[[ RECORDS TO PROCESS, beginning ]]

(* ===== verification/AuthApi.v ===== *)
(** * The sign-in (internal/feature/auth)

    The handlers of /auth as programs of calls: to the guards in memory, to
    the panel's database, to the cluster's replicated accounts, to the random
    source and to the libraries that hash and sign.  A request's body is an
    argument, [None] when it does not decode; [username] is what the middleware
    put in the request's context. *)

From S2P Require Import ApiCodes Prelude GoStrings GoTime ClusterFSM Interact AuthGuards.

#[local] Open Scope prog_scope.

(** ** Data *)

Record loginRequest : Type := mkLogin { lq_Username : string; lq_Password : string; lq_TOTPCode : string; lq_RecoveryCode : string }.
Record verify2FARequest : Type := mkVerify2FA { vq_Secret : string; vq_Code : string }.
Record changePasswordRequest : Type := mkChangePassword { cq_CurrentPassword : string; cq_NewPassword : string }.
Record setupAdminRequest : Type := mkSetupAdmin { sq_Username : string; sq_Password : string }.
Record disable2FARequest : Type := mkDisable2FA { dq_Password : string; dq_TOTPCode : string }.

(** A row of refresh_tokens, under its token's hash; a row from before
    families has the family [""]. *)
Record tokenRow : Type := mkTokenRow { tr_username : string; tr_family : string; tr_expires : string; tr_consumed : option string }.
(* ===== verification/AuthHost.v ===== *)
(** * The sign-in's goroutines over one panel

    Every request of /auth, the retention of refresh tokens and the end of all
    sessions, one call of one of them at a time, over the panel's database
    (SQLite, internal/db/sqlite.go) and its memory.  A transaction reads what
    the database held at its first statement; one that wrote commits only onto
    that same database. *)

From S2P Require Import Prelude GoStrings ApiCodes GoTime ClusterFSM Interact AuthGuards AuthApi.

#[local] Open Scope prog_scope.

(** ** The database *)

Record adminRow : Type := mkAdminRow { ad_password : string; ad_totp : option string; ad_recovery : option string }.
Record auth_db : Type := mkAuthDB { db_admins : gmap string adminRow; db_tokens : gmap string tokenRow }.

Definition set_tokens (m : gmap string tokenRow) (d : auth_db) : auth_db := mkAuthDB (db_admins d) m.
Definition set_admins (m : gmap string adminRow) (d : auth_db) : auth_db := mkAuthDB m (db_tokens d).

Definition selects (sel : tokenSel) (hash : string) (row : tokenRow) : bool :=
  match sel with
  | SelToken h => hash ==s h
  | SelFamily f => tr_family row ==s f
  | SelUser u => tr_username row ==s u
  | SelOtherFamilies u f => (tr_username row ==s u) && negb (tr_family row ==s f)
  | SelOtherTokens u h => (tr_username row ==s u) && negb (hash ==s h)
  | SelAll => true
  | SelStale cutoff old =>
      str_ltb (tr_expires row) cutoff || match tr_consumed row with Some at_ => str_ltb at_ old | None => false end
  end.
Definition delete_tokens (sel : tokenSel) (d : auth_db) : auth_db :=
  set_tokens (filter (fun kr => selects sel kr.1 kr.2 = false) (db_tokens d)) d.
Definition consume (at_ : string) (row : tokenRow) : tokenRow :=
  mkTokenRow (tr_username row) (tr_family row) (tr_expires row) (Some at_).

[[ RECORDS TO PROCESS, end ]]

Using the entries shown above, reproduce verbatim the lines from the line bearing "(tr_family row ==s f)" to the line bearing "Definition consume (at_", inclusive.

  | SelOtherFamilies u f => (tr_username row ==s u) && negb (tr_family row ==s f)
  | SelOtherTokens u h => (tr_username row ==s u) && negb (hash ==s h)
  | SelAll => true
  | SelStale cutoff old =>
      str_ltb (tr_expires row) cutoff || match tr_consumed row with Some at_ => str_ltb at_ old | None => false end
  end.
Definition delete_tokens (sel : tokenSel) (d : auth_db) : auth_db :=
  set_tokens (filter (fun kr => selects sel kr.1 kr.2 = false) (db_tokens d)) d.
Definition consume (at_ : string) (row : tokenRow) : tokenRow :=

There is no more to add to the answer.